Every line containing the word "split" is to be copied from the data below.

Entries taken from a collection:
********************

(* ===== verification/TxSystem.v ===== *)
(** * What the system offers to transaction processing

    The rest of the IO traits ([zk_ee/src/system/io.rs]), of [System]
    ([zk_ee/src/system/mod.rs]) and of the oracle, as the class [TxSystem]; the
    configurations of the bootloader ([basic_bootloader/src/bootloader/config.rs]).
    [TxSystemLaws] says what the bootloader relies on: it gives nonces and balances
    to a world and says exactly what the operations do to them. *)

From stdpp Require Import strings.
From S2P Require Import Prelude Resources U256 SystemInterface TxFormats EvmState BootSystem.

(** ** Configuration *)

(** [BasicBootloaderExecutionConfig]. *)
Class ExecutionConfig : Type := {
  VALIDATE_EOA_SIGNATURE : bool;
  SIMULATION : bool
}.

Definition BasicBootloaderProvingExecutionConfig : ExecutionConfig :=
  {| SIMULATION := false; VALIDATE_EOA_SIGNATURE := true |}.
Definition BasicBootloaderForwardSimulationConfig : ExecutionConfig :=
  {| VALIDATE_EOA_SIGNATURE := false; SIMULATION := false |}.
Definition BasicBootloaderCallSimulationConfig : ExecutionConfig :=
  {| VALIDATE_EOA_SIGNATURE := true; SIMULATION := true |}.

(** Cargo features of the bootloader. *)
Class TxFeatures : Type := {
  unlimited_native : bool;
  resources_for_tester : bool;
  burn_base_fee : bool
}.

(** ** The interface *)

(** [zk_metadata.rs]. *)
Record TxLevelMetadata : Type := mkTxLevel { tx_origin : Z; tx_gas_price : Z }.

(** [SystemMetadata::set_transaction_metadata]. *)
Definition set_transaction_metadata (t : TxLevelMetadata) (md : Metadata) : Metadata := {|
  md_chain_id := md_chain_id md; md_coinbase := md_coinbase md;
  md_block_timestamp := md_block_timestamp md; md_block_number := md_block_number md;
  md_block_gas_limit := md_block_gas_limit md; md_tx_gas_price := tx_gas_price t;
  md_eip1559_basefee := md_eip1559_basefee md; md_tx_origin := tx_origin t;
  md_block_randomness := md_block_randomness md;
  md_block_historical_hash := md_block_historical_hash md;
  md_native_price := md_native_price md; md_pubdata_price := md_pubdata_price md;
  md_pubdata_limit := md_pubdata_limit md
|}.

(** [transaction/mod.rs]. *)
Inductive TxEncodingFormat : Type := FormatAbi | FormatRlp.

(** Operations of [IOSubsystem] that the interpreter calls with its own environment
    type take it as an argument here.  The output of [secp256k1_ec_recover] is the
    contents of the vector it writes to. *)
Class TxSystem {SYS : System} : Type := {
  set_tx_context : TxLevelMetadata → SysState → SysState;
  net_pubdata_used : SysState → outcome InternalError Z;
  get_refund_counter : SysState → Z;
  add_evm_refund : Z → M SysState SystemError unit;
  touch_account : ExecutionEnvironmentType → Z → bool → M (SysState * Res) SystemError unit;
  storage_touch : ExecutionEnvironmentType → Z → list Z → bool →
    M (SysState * Res) SystemError unit;
  get_balance : ExecutionEnvironmentType → Z → M (SysState * Res) SystemError Z;
  bump_nonce : ExecutionEnvironmentType → Z → Z → M (SysState * Res) NonceSubsystemError Z;
  set_delegation : Z → Z → M (SysState * Res) SystemError unit;
  (** Hash of the transaction, [success], [is_priority]. *)
  emit_l1_l2_tx_log : ExecutionEnvironmentType → list Z → bool → bool →
    M (SysState * Res) SystemError unit;
  logs_len : SysState → Z;
  finish_tx : M SysState InternalError unit;
  begin_next_tx : SysState → SysState;
  secp256k1_ec_recover : list Z → M Res (SubsystemError Empty_set Empty_set) (list Z);
  oracle_next_tx_size : M SysState InternalError Z;
  oracle_tx_data_words : M SysState InternalError (list Z);
  oracle_tx_format : M SysState InternalError TxEncodingFormat;
  oracle_tx_from : M SysState InternalError Z;
  (** The contents of newly allocated memory, in words. *)
  uninitialized : nat → list Z
}.

(** [crypto::sha3::Keccak256], the digest of the system functions. *)
Definition system_keccak {SYS : System} : Keccak := Keccak256_digest.

(** ** The contract *)

(** Nonces and balances of a world, and whether an account is a contract.  The first argument of [set_balance] is
    [fee_payment_in_simulation], which the system records with the balance. *)
Class Accounts {SYS : System} {W : SystemWorlds} : Type := {
  balance : World → Z → Z;
  nonce : World → Z → Z;
  set_balance : bool → Z → Z → World → World;
  set_nonce : Z → Z → World → World;
  has_code : World → Z → bool;
  net_pubdata : World → outcome InternalError Z
}.

Section Contract.
Context {SYS : System} {LAWS : SystemLaws} {EXT : SystemExt} {TX : TxSystem}.

(** As [later], for the steps between transactions: the transaction's own metadata
    may change. *)
Definition same_block (md md' : Metadata) : Prop :=
  ∃ t, md' = set_transaction_metadata t md.

Definition later_tx (s s' : SysState) : Prop :=
  same_block (sys_metadata s) (sys_metadata s') ∧ ∀ k, alive s k → alive s' k.

(** Operations on the state alone. *)
Definition sys_ok {A E} (Q : A → Prop) (m : M SysState E A) : Prop :=
  ∀ s, later s (m s).2 ∧ match (m s).1 with Val a => Q a | Err _ => True | Fault => False end.

Definition same_accounts {AC : Accounts} (w w' : World) : Prop :=
  ∀ a, balance w' a = balance w a ∧ nonce w' a = nonce w a.

(** What a change of a balance by [diff] does. *)
Definition changed_balance {AC : Accounts} (a diff : Z) (should_subtract simulation : bool)
    (w : World) (o : outcome BalanceSubsystemError Z) (w' : World) : Prop :=
  let new := if should_subtract then balance w a - diff else balance w a + diff in
  match o with
  | Val old => old = balance w a ∧ is_u256 new ∧ w' = set_balance simulation a new w
  | Err (SLeafUsage InsufficientBalanceError) => should_subtract = true ∧ new < 0 ∧ w' = w
  | Err (SLeafUsage BalanceOverflow) => should_subtract = false ∧ 2 ^ 256 ≤ new ∧ w' = w
  | Err _ => w' = w
  | Fault => False
  end.

Definition changed_nonce {AC : Accounts} (a increment : Z) (w : World)
    (o : outcome NonceSubsystemError Z) (w' : World) : Prop :=
  match o with
  | Val old => old = nonce w a ∧ is_u64 (old + increment) ∧ w' = set_nonce a (old + increment) w
  | Err (SLeafUsage NonceOverflowError) => 2 ^ 64 ≤ nonce w a + increment ∧ w' = w
  | Err _ => w' = w
  | Fault => False
  end.

Class TxSystemLaws : Type := {
  tl_accounts :: Accounts;
  tl_balance_range w a : is_u256 (balance w a);
  tl_nonce_range w a : is_u64 (nonce w a);
  tl_get_balance m a b v w : is_u256 v →
    balance (set_balance m a v w) b = if b =? a then v else balance w b;
  tl_get_nonce m a b v w : nonce (set_balance m a v w) b = nonce w b;
  tl_get_balance' a b v w : balance (set_nonce a v w) b = balance w b;
  tl_get_nonce' a b v w : is_u64 v →
    nonce (set_nonce a v w) b = if b =? a then v else nonce w b;
  tl_context t s : is_b160 (tx_origin t) → is_u256 (tx_gas_price t) →
    sys_metadata (set_tx_context t s) = set_transaction_metadata t (sys_metadata s);
  tl_context_world t s : world (set_tx_context t s) = world s;
  tl_context_alive t s k : alive s k → alive (set_tx_context t s) k;
  tl_pubdata s : net_pubdata_used s = net_pubdata (world s);
  tl_pubdata_range w : match net_pubdata w with Val n => is_u64 n | Err _ => True | Fault => False end;
  tl_refunds s : is_u32 (get_refund_counter s);
  tl_add_refund n : sys_ok (λ _, True) (add_evm_refund n);
  tl_add_refund_accounts n s : same_accounts (world s) (world (add_evm_refund n s).2);
  tl_touch ee a l : io_ok (λ _, True) (touch_account ee a l);
  tl_touch_world ee a l s : world (touch_account ee a l s).2.1 = world s.1;
  tl_storage_touch ee a k l : io_ok (λ _, True) (storage_touch ee a k l);
  tl_storage_touch_world ee a k l s : world (storage_touch ee a k l s).2.1 = world s.1;
  tl_balance ee a : io_ok (λ _, True) (get_balance ee a);
  tl_balance_world ee a s : world (get_balance ee a s).2.1 = world s.1;
  tl_balance_value ee a s b : (get_balance ee a s).1 = Val b → b = balance (world s.1) a;
  tl_bump ee a n : io_ok (λ _, True) (bump_nonce ee a n);
  tl_bump_effect ee a n s : res_wf s.2 → is_u64 n →
    changed_nonce a n (world s.1) (bump_nonce ee a n s).1 (world (bump_nonce ee a n s).2.1);
  tl_update_effect ee a d sub sim s : res_wf s.2 → is_u256 d →
    changed_balance a d sub sim (world s.1) (update_account_nominal_token_balance ee a d sub sim s).1
      (world (update_account_nominal_token_balance ee a d sub sim s).2.1);
  tl_read_values ee a fields s x : (read_account_properties ee a fields s).1 = Val x →
    (WithNonce ∈ fields → ad_nonce x = nonce (world s.1) a)
    ∧ (WithNominalTokenBalance ∈ fields → ad_nominal_token_balance x = balance (world s.1) a)
    ∧ (WithIsDelegated ∈ fields → WithUnpaddedCodeLen ∈ fields →
       is_contract x = has_code (world s.1) a);
  tl_delegation a b : io_ok (λ _, True) (set_delegation a b);
  tl_delegation_accounts a b s : same_accounts (world s.1) (world (set_delegation a b s).2.1);
  tl_log ee h ok p : io_ok (λ _, True) (emit_l1_l2_tx_log ee h ok p);
  tl_log_accounts ee h ok p s :
    same_accounts (world s.1) (world (emit_l1_l2_tx_log ee h ok p s).2.1);
  (** Formally infinite resources are enough for it. *)
  tl_log_infinite ee h ok p sys e :
    (emit_l1_l2_tx_log ee h ok p (sys, FORMAL_INFINITE)).1 ≠ Err (LeafRuntime e);
  tl_logs_len s : is_u64 (logs_len s);
  tl_recover i : res_ok_fn (λ out, out = [] ∨ is_bytes32 out) (secp256k1_ec_recover i);
  tl_format : sys_ok (λ _, True) oracle_tx_format;
  tl_format_world s : world (oracle_tx_format s).2 = world s;
  tl_from : sys_ok is_b160 oracle_tx_from;
  tl_from_world s : world (oracle_tx_from s).2 = world s;
  (** With infinite ergs reading an account does not run out of them. *)
  tl_read_rich ee a fields s : res_wf s.2 →
    (infinite_ergs (read_account_properties ee a fields) s).1 ≠ Err (LeafRuntime OutOfErgs)
}.

#[global] Instance later_tx_preorder : PreOrder later_tx.
Proof.
  split.
  - intros s. split; [|done]. exists (mkTxLevel (md_tx_origin (sys_metadata s)) (md_tx_gas_price (sys_metadata s))).
    by destruct (sys_metadata s).
  - intros s1 s2 s3 [[t1 M1] A1] [[t2 M2] A2]. split; [|auto]. exists t2. by rewrite M2, M1.
Qed.

Lemma later_later_tx s s' : later s s' → later_tx s s'.
Proof.
  intros [H1 H2]. split; [|done]. rewrite H1. by destruct (reflexivity (R:=later_tx) s).
Qed.

#[global] Instance same_accounts_preorder {AC : Accounts} : PreOrder same_accounts.
Proof.
  split; [by intros w a|]. intros w1 w2 w3 H1 H2 a. destruct (H1 a), (H2 a). split; congruence.
Qed.
(** *** Between transactions *)

(** The oracle, the beginning and the end of a transaction. *)
Definition quiet {A} (Q : A → Prop) (m : M SysState InternalError A) : Prop :=
  ∀ s, sys_metadata (m s).2 = sys_metadata s ∧ world (m s).2 = world s
    ∧ match (m s).1 with Val a => Q a | Err _ => True | Fault => False end.

Class BlockSystemLaws {UZ : Usize} {IL : InputLimit} : Type := {
  bl_next_size : quiet (λ n, 0 ≤ n ∧ tx_size_ok n) oracle_next_tx_size;
  bl_words : quiet (Forall (in_width usize_bits)) oracle_tx_data_words;
  bl_begin s : sys_metadata (begin_next_tx s) = sys_metadata s;
  bl_finish s : sys_metadata (finish_tx s).2 = sys_metadata s ∧ (finish_tx s).1 ≠ Fault;
  bl_uninitialized n : length (uninitialized n) = n ∧ Forall (in_width usize_bits) (uninitialized n)
}.
End Contract.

********************

**Task answer:**
  split.
  - intros s. split; [|done]. exists (mkTxLevel (md_tx_origin (sys_metadata s)) (md_tx_gas_price (sys_metadata s))).
  - intros s1 s2 s3 [[t1 M1] A1] [[t2 M2] A2]. split; [|auto]. exists t2. by rewrite M2, M1.
  intros [H1 H2]. split; [|done]. rewrite H1. by destruct (reflexivity (R:=later_tx) s).
  split; [by intros w a|]. intros w1 w2 w3 H1 H2 a. destruct (H1 a), (H2 a). split; congruence.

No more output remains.